___ AVAILABLE RECORDS
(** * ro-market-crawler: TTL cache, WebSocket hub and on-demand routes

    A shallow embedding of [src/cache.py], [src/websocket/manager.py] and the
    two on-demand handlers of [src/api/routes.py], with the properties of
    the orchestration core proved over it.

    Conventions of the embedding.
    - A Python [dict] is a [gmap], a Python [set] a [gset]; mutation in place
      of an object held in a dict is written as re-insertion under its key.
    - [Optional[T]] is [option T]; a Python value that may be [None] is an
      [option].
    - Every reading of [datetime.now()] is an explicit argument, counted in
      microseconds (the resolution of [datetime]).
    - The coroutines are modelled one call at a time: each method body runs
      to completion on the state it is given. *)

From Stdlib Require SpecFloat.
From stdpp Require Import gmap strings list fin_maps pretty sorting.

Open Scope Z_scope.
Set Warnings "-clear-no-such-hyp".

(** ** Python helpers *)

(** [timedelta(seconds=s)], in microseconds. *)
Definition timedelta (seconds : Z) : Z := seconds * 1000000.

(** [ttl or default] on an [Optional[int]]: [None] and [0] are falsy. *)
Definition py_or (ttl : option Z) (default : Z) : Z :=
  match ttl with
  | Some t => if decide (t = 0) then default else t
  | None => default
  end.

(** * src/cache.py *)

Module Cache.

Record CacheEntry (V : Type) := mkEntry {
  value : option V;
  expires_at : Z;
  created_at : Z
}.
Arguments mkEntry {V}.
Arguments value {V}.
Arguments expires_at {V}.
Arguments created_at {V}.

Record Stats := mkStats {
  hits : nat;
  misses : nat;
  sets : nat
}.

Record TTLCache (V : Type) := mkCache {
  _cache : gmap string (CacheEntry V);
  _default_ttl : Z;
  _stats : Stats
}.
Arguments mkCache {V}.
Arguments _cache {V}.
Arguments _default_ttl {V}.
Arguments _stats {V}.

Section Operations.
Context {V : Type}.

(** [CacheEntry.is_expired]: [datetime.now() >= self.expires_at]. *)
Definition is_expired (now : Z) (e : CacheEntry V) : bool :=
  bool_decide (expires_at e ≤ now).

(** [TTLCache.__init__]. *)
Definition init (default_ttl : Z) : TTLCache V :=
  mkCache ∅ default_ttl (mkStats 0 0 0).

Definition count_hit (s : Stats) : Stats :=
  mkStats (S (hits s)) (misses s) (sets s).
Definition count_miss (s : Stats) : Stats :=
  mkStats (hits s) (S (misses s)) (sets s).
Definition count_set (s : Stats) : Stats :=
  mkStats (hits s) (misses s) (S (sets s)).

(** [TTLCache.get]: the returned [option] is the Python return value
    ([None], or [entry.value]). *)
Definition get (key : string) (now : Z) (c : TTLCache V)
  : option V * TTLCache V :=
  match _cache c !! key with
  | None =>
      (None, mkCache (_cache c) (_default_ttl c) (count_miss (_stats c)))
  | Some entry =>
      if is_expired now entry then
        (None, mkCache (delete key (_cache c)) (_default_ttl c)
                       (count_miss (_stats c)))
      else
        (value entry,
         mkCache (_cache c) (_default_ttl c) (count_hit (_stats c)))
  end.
______
● TO DO
Output the entire listing again, word for word.

● TASK RESPONSE
(** * ro-market-crawler: TTL cache, WebSocket hub and on-demand routes

    A shallow embedding of [src/cache.py], [src/websocket/manager.py] and the
    two on-demand handlers of [src/api/routes.py], with the properties of
    the orchestration core proved over it.

    Conventions of the embedding.
    - A Python [dict] is a [gmap], a Python [set] a [gset]; mutation in place
      of an object held in a dict is written as re-insertion under its key.
    - [Optional[T]] is [option T]; a Python value that may be [None] is an
      [option].
    - Every reading of [datetime.now()] is an explicit argument, counted in
      microseconds (the resolution of [datetime]).
    - The coroutines are modelled one call at a time: each method body runs
      to completion on the state it is given. *)

From Stdlib Require SpecFloat.
From stdpp Require Import gmap strings list fin_maps pretty sorting.

Open Scope Z_scope.
Set Warnings "-clear-no-such-hyp".

(** ** Python helpers *)

(** [timedelta(seconds=s)], in microseconds. *)
Definition timedelta (seconds : Z) : Z := seconds * 1000000.

(** [ttl or default] on an [Optional[int]]: [None] and [0] are falsy. *)
Definition py_or (ttl : option Z) (default : Z) : Z :=
  match ttl with
  | Some t => if decide (t = 0) then default else t
  | None => default
  end.

(** * src/cache.py *)

Module Cache.

Record CacheEntry (V : Type) := mkEntry {
  value : option V;
  expires_at : Z;
  created_at : Z
}.
Arguments mkEntry {V}.
Arguments value {V}.
Arguments expires_at {V}.
Arguments created_at {V}.

Record Stats := mkStats {
  hits : nat;
  misses : nat;
  sets : nat
}.

Record TTLCache (V : Type) := mkCache {
  _cache : gmap string (CacheEntry V);
  _default_ttl : Z;
  _stats : Stats
}.
Arguments mkCache {V}.
Arguments _cache {V}.
Arguments _default_ttl {V}.
Arguments _stats {V}.

Section Operations.
Context {V : Type}.

(** [CacheEntry.is_expired]: [datetime.now() >= self.expires_at]. *)
Definition is_expired (now : Z) (e : CacheEntry V) : bool :=
  bool_decide (expires_at e ≤ now).

(** [TTLCache.__init__]. *)
Definition init (default_ttl : Z) : TTLCache V :=
  mkCache ∅ default_ttl (mkStats 0 0 0).

Definition count_hit (s : Stats) : Stats :=
  mkStats (S (hits s)) (misses s) (sets s).
Definition count_miss (s : Stats) : Stats :=
  mkStats (hits s) (S (misses s)) (sets s).
Definition count_set (s : Stats) : Stats :=
  mkStats (hits s) (misses s) (S (sets s)).

(** [TTLCache.get]: the returned [option] is the Python return value
    ([None], or [entry.value]). *)
Definition get (key : string) (now : Z) (c : TTLCache V)
  : option V * TTLCache V :=
  match _cache c !! key with
  | None =>
      (None, mkCache (_cache c) (_default_ttl c) (count_miss (_stats c)))
  | Some entry =>
      if is_expired now entry then
        (None, mkCache (delete key (_cache c)) (_default_ttl c)
                       (count_miss (_stats c)))
      else
        (value entry,
         mkCache (_cache c) (_default_ttl c) (count_hit (_stats c)))
  end.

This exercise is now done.